Dareus was arrested earlier this month for felony possession of synthetic cannabis, also known as "Spice."
Possession and consumption of synthetic cannabis was nationally legal until President Barack Obama signed the Synthetic Drug Abuse Prevention Act of 2012.
That's right, the president who has admitted to smoking marijuana and snorting cocaine himself, toughened up the drug laws to put even more non-violent citizens committing victimless crimes behind bars.
Dareus, arrested for felony possession of a controlled substance and possession of drug paraphernalia, was held for about 30 minutes and released, according to a spokeswoman for the Cleburne County Sheriff's Office.
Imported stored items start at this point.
(** *** Reading *)

(** The copy as the function leaves it, or [None] when it is not valid. *)
Definition ls_minimal_snapshot_validate (copy : list Z) : option (list Z) :=
  if negb (read_u32 copy 0 =? LS_MINIMAL_MAGIC) then None
  else
    let prefix_crc := ls_crc32 (slice 0 offset_crc copy) in
    let version := read_u32 copy 4 in
    if version =? 1 then
      if negb (read_u32 copy offset_crc =? prefix_crc) then None
      else Some (splice offset_fault (fill (minimal_size - offset_fault) 0) copy)
    else if version =? 2 then
      let extension_crc := ls_crc32 (slice 0 offset_extension_crc copy) in
      if negb (read_u32 copy offset_crc =? prefix_crc) || negb (read_u32 copy offset_extension_crc =? extension_crc) then None
      else Some (splice offset_architecture (fill (minimal_size - offset_architecture) 0) copy)
    else if version =? LS_MINIMAL_SNAPSHOT_VERSION then
      let extension_crc := ls_crc32 (slice 0 offset_extension_crc copy) in
      let context_crc := ls_crc32 (slice 0 offset_context_crc copy) in
      if negb (read_u32 copy offset_crc =? prefix_crc) || negb (read_u32 copy offset_extension_crc =? extension_crc) ||
         negb (read_u32 copy offset_context_crc =? context_crc) then None
      else Some copy
    else None.

Definition ls_minimal_snapshot_read (m : retained) : option ls_minimal_snapshot_t :=
  minimal_of_bytes <$> ls_minimal_snapshot_validate (rm_minimal m).

Definition ls_wide_context_snapshot_read (m : retained) : option ls_wide_context_snapshot_t :=
  if negb wide then None
  else
    let copy := wide_of_bytes (rm_wide m) in
    if negb (wd_magic copy =? LS_WIDE_CONTEXT_MAGIC) || negb (wd_version copy =? LS_WIDE_CONTEXT_SNAPSHOT_VERSION) ||
       negb (wd_architecture copy =? LS_ARCH_RISCV64) || negb (wd_fault copy =? LS_FAULT_TRAP) ||
       negb (wd_crc copy =? ls_crc32 (slice 0 offset_wide_crc (rm_wide m)))
    then None else Some copy.

Definition ls_minimal_snapshot_clear (m : retained) : retained :=
  run (to_minimal 0 (fun _ => 0) :: wide_snapshot_clear) m.

Definition wide_snapshot_matches_minimal (w : ls_wide_context_snapshot_t) (s : ls_minimal_snapshot_t) : bool :=
  (wd_architecture w =? mn_architecture s) && (wd_fault w =? mn_fault s) && (wd_build_hash w =? mn_build_hash s) &&
  (wd_fault_sequence w =? mn_fault_sequence s) &&
  (u32 (nth 1 (rv_x (wd_context w)) 0) =? mn_lr s) && (u32 (nth 2 (rv_x (wd_context w)) 0) =? mn_msp s) &&
  (u32 (rv_mtval (wd_context w)) =? mn_excvaddr s) && (u32 (rv_mepc (wd_context w)) =? mn_pc s).
End Wide.

(** ** The power-fail seal *)

Definition seal_crc_update (crc : Z) (data : list Z) : Z := foldl crc_byte crc data.

Definition backup_usable (m : retained) : bool :=
  match rm_backup m with Some window => sealed_size <=? zlen window | None => false end.

Definition sealed_validate_copy (copy : list Z) : bool :=
  let s := sealed_of_bytes copy in
  if negb (sl_magic s =? LS_POWERFAIL_MAGIC) || negb (sl_version s =? LS_POWERFAIL_VERSION) then false
  else if (sl_reason s >? LS_POWERFAIL_PVD) || (sl_tier s >? LS_POWERFAIL_TIER_BACKUP_RAM) then false
  else u32 (Z.lnot (seal_crc_update (seal_crc_update 0xffffffff (le 4 LS_POWERFAIL_MAGIC))
                     (slice 4 (offset_sealed_crc - 4) copy))) =? sl_crc s.

Definition with_magic (magic : Z) (copy : list Z) : list Z := splice 0 (le 4 magic) copy.

Definition sealed_read_retained (m : retained) : option (list Z) :=
  let copy := rm_sealed m in
  if sealed_validate_copy copy then Some copy
  else if backup_usable m then
    let backup_copy := slice 0 sealed_size (default [] (rm_backup m)) in
    let magic := read_u32 backup_copy 0 in
    if (magic =? LS_POWERFAIL_MAGIC) || (magic =? LS_POWERFAIL_BACKUP_MAGIC) then
      let backup_copy := with_magic LS_POWERFAIL_MAGIC backup_copy in
      if sealed_validate_copy backup_copy then Some backup_copy else None
    else None
  else None.

Definition ls_powerfail_install_backup (window : option (list Z)) (m : retained) : retained :=
  set_backup (match window with Some w => if sealed_size <=? zlen w then window else None | None => None end) m.

(** The record [ls_powerfail_seal] commits, before its checksum and its magic;
    [boot_count] is [ls_runtime.boot_count]. *)
Definition seal_record (reason vcap_mv boot_count sequence : Z) (m : retained) : ls_powerfail_sealed_t :=
  let minimal := ls_minimal_snapshot_read m in
  let word f := match minimal with Some s => f s | None => 0 end in
  {| sl_magic := 0; sl_version := LS_POWERFAIL_VERSION; sl_reason := u32 reason; sl_vcap_mv := vcap_mv;
     sl_tier := if backup_usable m then LS_POWERFAIL_TIER_BACKUP_RAM else LS_POWERFAIL_TIER_RAM;
     sl_boot_id := boot_count; sl_fault := match minimal with Some s => mn_fault s | None => LS_FAULT_UNKNOWN end;
     sl_pc := word mn_pc; sl_lr := word mn_lr; sl_msp := word mn_msp; sl_psp := word mn_psp; sl_cfsr := word mn_cfsr;
     sl_hfsr := word mn_hfsr; sl_sequence := sequence; sl_crc := 0 |}.

Definition seal_snapshot (reason vcap_mv boot_count sequence : Z) (m : retained) : list Z :=
  let snapshot := words_bytes (sealed_words (seal_record reason vcap_mv boot_count sequence m)) in
  let crc := seal_crc_update (seal_crc_update 0xffffffff (le 4 LS_POWERFAIL_MAGIC))
               (slice 4 (offset_sealed_crc - 4) snapshot) in
  splice offset_sealed_crc (le 4 (u32 (Z.lnot crc))) snapshot.

Definition next_seal_sequence (m : retained) : Z :=
  let sequence := inc32 (rm_seal_sequence m) in if sequence =? 0 then 1 else sequence.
Dareus, the third overall pick in the 2011 draft, had the best season of his career in last year,, finishing with 71 tackles and 7.5 sacks. He's scheduled to earn a little less than $3.2 million in base salary this coming season.
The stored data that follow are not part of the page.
(* ===== verification/SecureStorage.v ===== *)
(** * Encrypted storage ([src/storage/secure_storage.c])

    One logical image kept encrypted and authenticated in a raw backend, read and written
    through a workspace that is wiped after each operation. *)

From S2P Require Import Prelude Util Sha256 Aead Envelope Security FaultInjection Storage FlashLayer Encode Payload EncodeFacts.

Definition SECURE_STORAGE_MAGIC : Z := 0x5353534c.
Definition SECURE_STORAGE_VERSION : Z := 1.

(** [sizeof(secure_header_t)], and the offsets of its members. *)
Definition secure_header_size : Z := 48.
Definition offset_key_id : Z := 8.
Definition offset_generation : Z := 12.
Definition offset_length : Z := 16.
Definition offset_nonce : Z := 20.
Definition offset_header_crc : Z := 44.

Definition ls_secure_storage_sealed_size (logical_capacity : Z) : Z :=
  let overhead := secure_header_size + 4 + LS_AEAD_TAG_SIZE in
  if SIZE_MAX - overhead <? logical_capacity then 0 else overhead + logical_capacity.

(** The structure. [ss_ready] tells whether the callbacks of [backend] are set, and
    [ss_attached] whether [storage] is; the workspace is [None] while its pointer is not
    set, and its length is [workspace_size]. *)
Record ls_secure_storage_t (X : Type) : Type := mk_secure {
  ss_ready : bool;
  ss_attached : bool;
  ss_workspace : option (list Z);
  ss_logical_capacity : Z;
  ss_sealed_size : Z;
  ss_key : list Z;
  ss_last_nonce : list Z;
  ss_key_id : Z;
  ss_generation : Z;
  ss_has_last_nonce : bool;
  ss_random : option (Z -> st X (res (list Z)))
}.
Arguments mk_secure {X} _ _ _ _ _ _ _ _ _ _ _.
Arguments ss_ready {X} _.
Arguments ss_attached {X} _.
Arguments ss_workspace {X} _.
Arguments ss_logical_capacity {X} _.
Arguments ss_sealed_size {X} _.
Arguments ss_key {X} _.
Arguments ss_last_nonce {X} _.
Arguments ss_key_id {X} _.
Arguments ss_generation {X} _.
Arguments ss_has_last_nonce {X} _.
Arguments ss_random {X} _.

Section Secure.
Context {X D : Type} (raw : ls_storage_backend_t (platform D)).
Local Abbreviation secure_t := (ls_secure_storage_t X).

Definition with_ready (v : bool) (s : secure_t) : secure_t :=
  mk_secure v (ss_attached s) (ss_workspace s) (ss_logical_capacity s) (ss_sealed_size s) (ss_key s) (ss_last_nonce s)
    (ss_key_id s) (ss_generation s) (ss_has_last_nonce s) (ss_random s).
Definition with_workspace (v : list Z) (s : secure_t) : secure_t :=
  mk_secure (ss_ready s) (ss_attached s) (Some v) (ss_logical_capacity s) (ss_sealed_size s) (ss_key s) (ss_last_nonce s)
    (ss_key_id s) (ss_generation s) (ss_has_last_nonce s) (ss_random s).
Definition with_key (key : list Z) (key_id : Z) (s : secure_t) : secure_t :=
  mk_secure (ss_ready s) (ss_attached s) (ss_workspace s) (ss_logical_capacity s) (ss_sealed_size s) key (ss_last_nonce s)
    key_id (ss_generation s) (ss_has_last_nonce s) (ss_random s).
Definition with_generation (generation : Z) (nonce : list Z) (has : bool) (s : secure_t) : secure_t :=
  mk_secure (ss_ready s) (ss_attached s) (ss_workspace s) (ss_logical_capacity s) (ss_sealed_size s) (ss_key s) nonce
    (ss_key_id s) generation has (ss_random s).

(** The structure in RAM beside the crypto runtime, over the raw device. *)
Definition sstate : Type := platform ((secure_t * security_runtime X) * D).

Definition secure_of (p : sstate) : secure_t := fst (ram p).
Definition crypto_of (p : sstate) : security_runtime X := snd (ram p).
Definition workspace (p : sstate) : list Z := default [] (ss_workspace (secure_of p)).

Definition set_secure (f : secure_t -> secure_t) (p : sstate) : sstate :=
  set_dev ((f (secure_of p), crypto_of p), snd (dev p)) p.
Definition on_crypto {A} (f : st (security_runtime X) A) : st sstate A := fun p =>
  let '(a, s) := f (crypto_of p) in (a, set_dev ((secure_of p, s), snd (dev p)) p).

Definition set_workspace (v : list Z) : sstate -> sstate := set_secure (with_workspace v).
(** [ls_secure_zero] of the workspace, and of [n] bytes at [off] in it. *)
Definition wipe_workspace (p : sstate) : sstate := set_workspace (fill (zlen (workspace p)) 0) p.
Definition wipe_part (off n : Z) (p : sstate) : sstate := set_workspace (splice off (fill n 0) (workspace p)) p.

(** ** Headers *)

Definition header_fields (key_id generation length_ : Z) (nonce : list Z) : list Z :=
  le 4 SECURE_STORAGE_MAGIC ++ le 4 SECURE_STORAGE_VERSION ++ le 4 key_id ++ le 4 generation ++ le 4 length_ ++ nonce.

Definition header_crc (header : list Z) : Z := ls_crc32 (slice 0 offset_header_crc header).

(** The header with its checksum. *)
Definition secure_header (key_id generation length_ : Z) (nonce : list Z) : list Z :=
  let fields := header_fields key_id generation length_ nonce in fields ++ le 4 (header_crc fields).

Definition storage_label : list Z := str "laststate/latch/storage/v1".

Definition derive_key (key : list Z) (key_id generation : Z) : st (security_runtime X) (res (list Z)) :=
  ls_crypto_hkdf_sha256 (le 4 key_id ++ le 4 generation) key storage_label 32.

(** [load_image]; the sealed image is decrypted in place in the workspace. *)
Definition load_image : st sstate ls_result_t := fun p =>
  let s := secure_of p in
  let '(r, p) := raw_read raw 0 (ss_sealed_size s) p in
  match r with
  | Err e => (e, p)
  | Ok image =>
      let p := set_workspace (splice 0 image (workspace p)) p in
      let header := slice 0 secure_header_size image in
      if negb (read_u32 header 0 =? SECURE_STORAGE_MAGIC) || negb (read_u32 header 4 =? SECURE_STORAGE_VERSION) ||
         negb (read_u32 header offset_key_id =? ss_key_id s) ||
         negb (read_u32 header offset_length =? ss_logical_capacity s) ||
         negb (read_u32 header offset_header_crc =? header_crc header)
      then (LS_ECORRUPT, p)
      else
        let ciphertext := slice secure_header_size (ss_logical_capacity s) image in
        let at_crc := secure_header_size + ss_logical_capacity s in
        if negb (read_u32 image at_crc =? ls_crc32 ciphertext) then (LS_ECORRUPT, p)
        else
          let generation := read_u32 header offset_generation in
          let nonce := slice offset_nonce 24 header in
          let failed e p := (e, wipe_part secure_header_size (ss_logical_capacity s) p) in
          let '(derived, p) := on_crypto (derive_key (ss_key s) (ss_key_id s) generation) p in
          match derived with
          | Err e => failed e p
          | Ok derived =>
              let '(r, p) := on_crypto (ls_crypto_xchacha20_poly1305_decrypt derived nonce header ciphertext SET
                                          (slice (at_crc + 4) LS_AEAD_TAG_SIZE image)) p in
              match r with
              | Err e => failed e p
              | Ok plaintext =>
                  let p := set_workspace (splice secure_header_size plaintext (workspace p)) p in
                  (LS_OK, set_secure (with_generation generation nonce true) p)
              end
          end
  end.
But that promising career may be at an end. Down in Alabama, he is facing a year in prison.
More than half of all federal prisons are filled with non-violent American citizens, locked up for no reason other than the politicians in Washington decided that what they were doing constituted criminal behavior.
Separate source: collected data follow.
Section Facts.
Context (actions : O -> Z -> A) {OS : SignalsOk actions} (Hdup : NoDup signals).

(** A signal whose action can be set. *)
Definition settable (sig : Z) : Prop := forall a o, exists o', os_sigaction os sig a o = (Some (actions o sig), o') /\
  forall other, actions o' other = if decide (other = sig) then a else actions o other.

Definition restorable (base : Z -> A) (e : Z * A) : Prop := settable (fst e) /\ snd e = base (fst e).

Lemma restore_spec l o base : NoDup (map fst l) -> Forall (restorable base) l ->
  (forall sig, sig ∉ map fst l -> actions o sig = base sig) -> forall sig, actions (restore l o) sig = base sig.
Proof.
  intros Hn Hl. revert o. induction Hl as [|[sig a] l [Hs Ha] Hl IH]; intros o Ho; [intros sig; apply Ho; set_solver|].
  cbn [restore fst snd map] in *. apply NoDup_cons in Hn as [Hni Hn]. destruct (Hs a o) as (o' & -> & Ho'). apply IH; [done|].
  intros other Hother. rewrite Ho'. case_decide as E; [by subst|]. apply Ho. set_solver.
Qed.

(** The signals of [l] have the handler, and every other the action it had. *)
Definition handled_by (l : list Z) (base : Z -> A) (o : O) : Prop :=
  forall sig, actions o sig = if decide (sig ∈ l) then action else base sig.

Lemma install_loop_spec sigs l o base : NoDup (map fst l ++ sigs) -> Forall (restorable base) l -> handled_by (map fst l) base o ->
  let '(r, o') := install_loop sigs l o in
  match r with
  | inl _ => handled_by [] base o'
  | inr l' => handled_by (map fst l ++ sigs) base o' /\ rev l' = rev l ++ map (fun sig => (sig, base sig)) sigs /\ Forall settable sigs
  end.
Proof.
  revert l o. induction sigs as [|sig sigs IH]; intros l o Hn Hl Ho.
  { cbn [install_loop map]. by rewrite !app_nil_r. }
  cbn [install_loop]. apply NoDup_app in Hn as Hn'. destruct Hn' as (Hnl & Hdis & Hns). apply NoDup_cons in Hns as [Hni Hns].
  destruct (sigaction_sets (SignalsOk := OS) sig) as [Hfail|Hset].
  - rewrite Hfail. intros other. cbn. case_decide; [set_solver|]. apply restore_spec; [done|done|].
    intros s Hs. rewrite Ho. by rewrite decide_False.
  - destruct (Hset action o) as (o' & -> & Ho').
    assert (actions o sig = base sig) as Eb by (rewrite Ho, decide_False; [done|set_solver]).
    assert (handled_by (sig :: map fst l) base o') as Hh.
    { intros other. rewrite Ho'. case_decide as E; [subst; rewrite decide_True by set_solver; done|].
      rewrite Ho. repeat case_decide; try done; set_solver. }
    specialize (IH ((sig, actions o sig) :: l) o'). cbn [map fst] in IH.
    specialize (IH ltac:(apply NoDup_app; split; [apply NoDup_cons; split; [set_solver|done]|split; [set_solver|done]])).
    specialize (IH ltac:(apply Forall_cons; split; [split; [exact Hset|exact Eb]|exact Hl]) Hh).
    destruct (install_loop sigs _ o') as [[l'|l'] o2]; [exact IH|]. destruct IH as (H1 & H2 & H3).
    split; [|split].
    + intros other. rewrite H1. repeat case_decide; try done; set_solver.
    + rewrite H2. cbn [rev map]. by rewrite <- app_assoc, Eb.
    + by apply Forall_cons.
Qed.

Lemma uninstall_loop_spec sigs base rest o : NoDup sigs -> Forall settable sigs -> forall other,
  actions (uninstall_loop sigs (map base sigs ++ rest) o) other = if decide (other ∈ sigs) then base other else actions o other.
Proof.
  intros Hn Hs. revert o. induction Hs as [|sig sigs Hset Hs IH]; intros o other.
  { rewrite decide_False by set_solver. by destruct rest. }
  apply NoDup_cons in Hn as [Hni Hn]. cbn [uninstall_loop map app]. destruct (Hset (base sig) o) as (o' & -> & Ho').
  rewrite IH by done. rewrite Ho'. repeat case_decide; subst; try done; set_solver.
Qed.

(** Installing the handler is all or nothing: on success every handled signal has it and
    uninstalling, whenever it is done, gives each of them the action it had before and
    leaves the others alone; on any error, a failure at the third signal say, every
    signal of the process has the action it had. *)
Theorem install_all_or_nothing s o : let '(r, (s', o')) := ls_linux_install_signal_handlers (s, o) in
  (r = LS_OK /\ handled_by signals (actions o) o' /\ sl_installed s' = true /\
   forall o2, let '(s3, o3) := ls_linux_uninstall_signal_handlers (s', o2) in
     sl_installed s3 = false /\ forall sig, actions o3 sig = if decide (sig ∈ signals) then actions o sig else actions o2 sig) \/
  (r <> LS_OK /\ handled_by [] (actions o) o' /\ sl_installed s' = sl_installed s).
Proof using OS Hdup.
  assert (forall o1, actions o1 = actions o -> handled_by [] (actions o) o1) as Hsame by (intros o1 E sig; by rewrite E).
  unfold ls_linux_install_signal_handlers. destruct (sl_installed s) eqn:Ei; [right; auto|].
  destruct (sl_record_fd s <? 0); [right; auto|].
  pose proof (stack_keeps (SignalsOk := OS) o) as K1. destruct (os_get_stack os o) as [stack o1]. cbn [snd] in K1.
  destruct stack as [[disabled size]|]; [|right; auto]. destruct (disabled || _); [right; auto|].
  pose proof (fill_keeps (SignalsOk := OS) o1) as K2. destruct (os_fill_mask os o1) as [filled o2]. cbn [snd] in K2.
  assert (actions o2 = actions o) as K by congruence. destruct filled; cbn [negb]; [|right; auto].
  pose proof (install_loop_spec signals [] o2 (actions o)) as H. cbn [map app rev] in H.
  specialize (H Hdup (Forall_nil_2 _) (Hsame o2 K)). destruct (install_loop signals [] o2) as [[l|l] o3].
  { right. split; [done|]. split; [exact H|exact Ei]. }
  destruct H as (H1 & H2 & H3). left. split; [done|]. split; [exact H1|]. split; [done|]. intros o4.
  unfold ls_linux_uninstall_signal_handlers. cbn [with_installed sl_installed negb sl_previous stored with_previous].
  split; [done|]. intros sig. rewrite <- map_rev, H2, map_map. cbn [snd]. by apply uninstall_loop_spec.
Qed.
End Facts.
End Install.

(** ** A process

    Its state is the actions as an association list, and how many calls succeed. *)

Definition demo_signal_os : signal_os (list (Z * Z)) Z := {|
  os_getfl := fun _ o => (Some true, o);
  os_is_fifo := fun _ o => (Some true, o);
  os_set_stack := fun _ _ o => (true, o);
  os_get_stack := fun o => (Some (false, 8192), o);
  os_fill_mask := fun o => (true, o);
  os_sigaction := fun sig a o =>
    if sig =? 9 then (None, o)
    else (Some (default 0 (snd <$> List.find (fun e => fst e =? sig) o)), (sig, a) :: o)
|}.
Definition demo_actions (o : list (Z * Z)) (sig : Z) : Z := default 0 (snd <$> List.find (fun e => fst e =? sig) o).

#[export] Instance demo_signals_ok : SignalsOk demo_signal_os demo_actions.
Proof.
  split; [|done|done]. intros sig. cbn [demo_signal_os os_sigaction]. destruct (sig =? 9) eqn:E; [by left|right].
  intros a o. exists ((sig, a) :: o). split; [done|]. intros other. unfold demo_actions. cbn [List.find fst].
  destruct (Z.eqb_spec sig other) as [->|Hn]; [by rewrite decide_True|]. by rewrite decide_False by congruence.
Qed.

Lemma install_all_or_nothing_witness : let '(r, (s', o')) :=
    ls_linux_install_signal_handlers demo_signal_os 2048 [11; 7; 4; 8; 6] 1
      ({| sl_record_fd := 5; sl_installed := false; sl_previous := [0; 0; 0; 0; 0] |}, [(7, 3)]) in
  (r = LS_OK /\ handled_by 1 demo_actions [11; 7; 4; 8; 6] (demo_actions [(7, 3)]) o' /\ sl_installed s' = true /\
   forall o2, let '(s3, o3) := ls_linux_uninstall_signal_handlers demo_signal_os [11; 7; 4; 8; 6] (s', o2) in
     sl_installed s3 = false /\ forall sig, demo_actions o3 sig = if decide (sig ∈ [11; 7; 4; 8; 6]) then demo_actions [(7, 3)] sig else demo_actions o2 sig) \/
  (r <> LS_OK /\ handled_by 1 demo_actions [] (demo_actions [(7, 3)]) o' /\ sl_installed s' = false).
Proof.
  apply (install_all_or_nothing demo_signal_os 2048 [11; 7; 4; 8; 6] 1 demo_actions).
  repeat (apply NoDup_cons; split; [set_solver|]). by apply NoDup_nil.
Defined.

Lemma signal_record_valid_witness : let m := X86_64 (fun r => match r with RIP => 0x401000 | RSP => 0x7ffe0000 | _ => 7 end) in
  exists d, signal_handler 11 7 4 8 5 0x600000 11 (Some {| si_code := 1; si_addr := 0 |}) (Some m) = ([(5, d)], 139) /\
    zlen d = record_size /\ ls_linux_signal_record_validate (Some d) = true /\
    s32 (le_get (slice 12 4 d)) = 11 /\ s32 (le_get (slice 16 4 d)) = 1 /\
    read_registers d = machine_registers m /\ le_get (slice 32 8 d) = machine_pc m /\ le_get (slice 40 8 d) = machine_sp m /\
    le_get (slice 48 8 d) = machine_fp m /\ ls_linux_signal_record_validate (Some (take 324 d ++ le 4 0)) = false.
Proof.
  intros m. assert (- 2 ^ 31 <= 11 < 2 ^ 31) as H1 by lia. assert (- 2 ^ 31 <= 1 < 2 ^ 31) as H2 by lia. assert (0 <= 5) as H3 by lia.
  exact (signal_record_valid 11 7 4 8 5 0x600000 11 1 0 (Some m) H3 H1 H2).
Defined.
According to the Department of Justice, on Dec. 31, 2012, there were 196,574 sentenced prisoners under federal jurisdiction. Of these, 99,426 were serving time for drug offenses, 11,688 for violent offenses, 11,568 for property offenses, and 72,519 for "public order" offenses, including immigration offenses, weapons offenses, and other miscellaneous crimes.
In New York, there are currently 71,466 inmates incarcerated in the state prison system. Of those, 22,266 – more than 31 percent -- are there for non-violent, victimless drug offenses.
Currently, 21 states have legalized marijuana for medical use, which involves a $50 doctor's office visit and a vague complaint of anxiety, insomnia or depression. Users are given a card which they then use at ubiquitous "smoke shops" to buy their pot legally.
Eight other states – including Alabama – have pending legislation that would make medical marijuana legal.
The legalization of medical marijuana is seen by proponents as the first step toward legalization of the plant substance for recreational use, as was the case in Colorado, where pot was made legal in January.
More than 500 businesses cashing in on the new law. The marijuana industry has already generated more than $5.5 million in revenue for the state of Colorado.
Arizona, Illinois, New Mexico Alaska, Delaware, Maine, Hawaii, and Washington State all have legislation pending to legalize the recreational use of marijuana.
It only makes sense. While legal and widely available drugs such as alcohol and tobacco are responsible for more than a half-million deaths each year, according to the Centers for Disease Control, no recorded instance of death by marijuana overdose has ever been recorded in all of history.
And our failing economy, due in large part to Barack Obama's policies, continues its downward slide as he toughens laws against behavior he admittedly engaged in himself.
Economically, morally and politically, our country's "War on Drugs" – begun by President Richard Nixon in 1971 – has been a disaster. Millions of lives have been ruined, not by drug use, but by the puritanical laws passed by control freaks who want to govern what American citizens are allowed and not allowed to do in the privacy of their own homes.
And Buffalo Bills defensive tackle Marcell Dareus is merely the latest victim.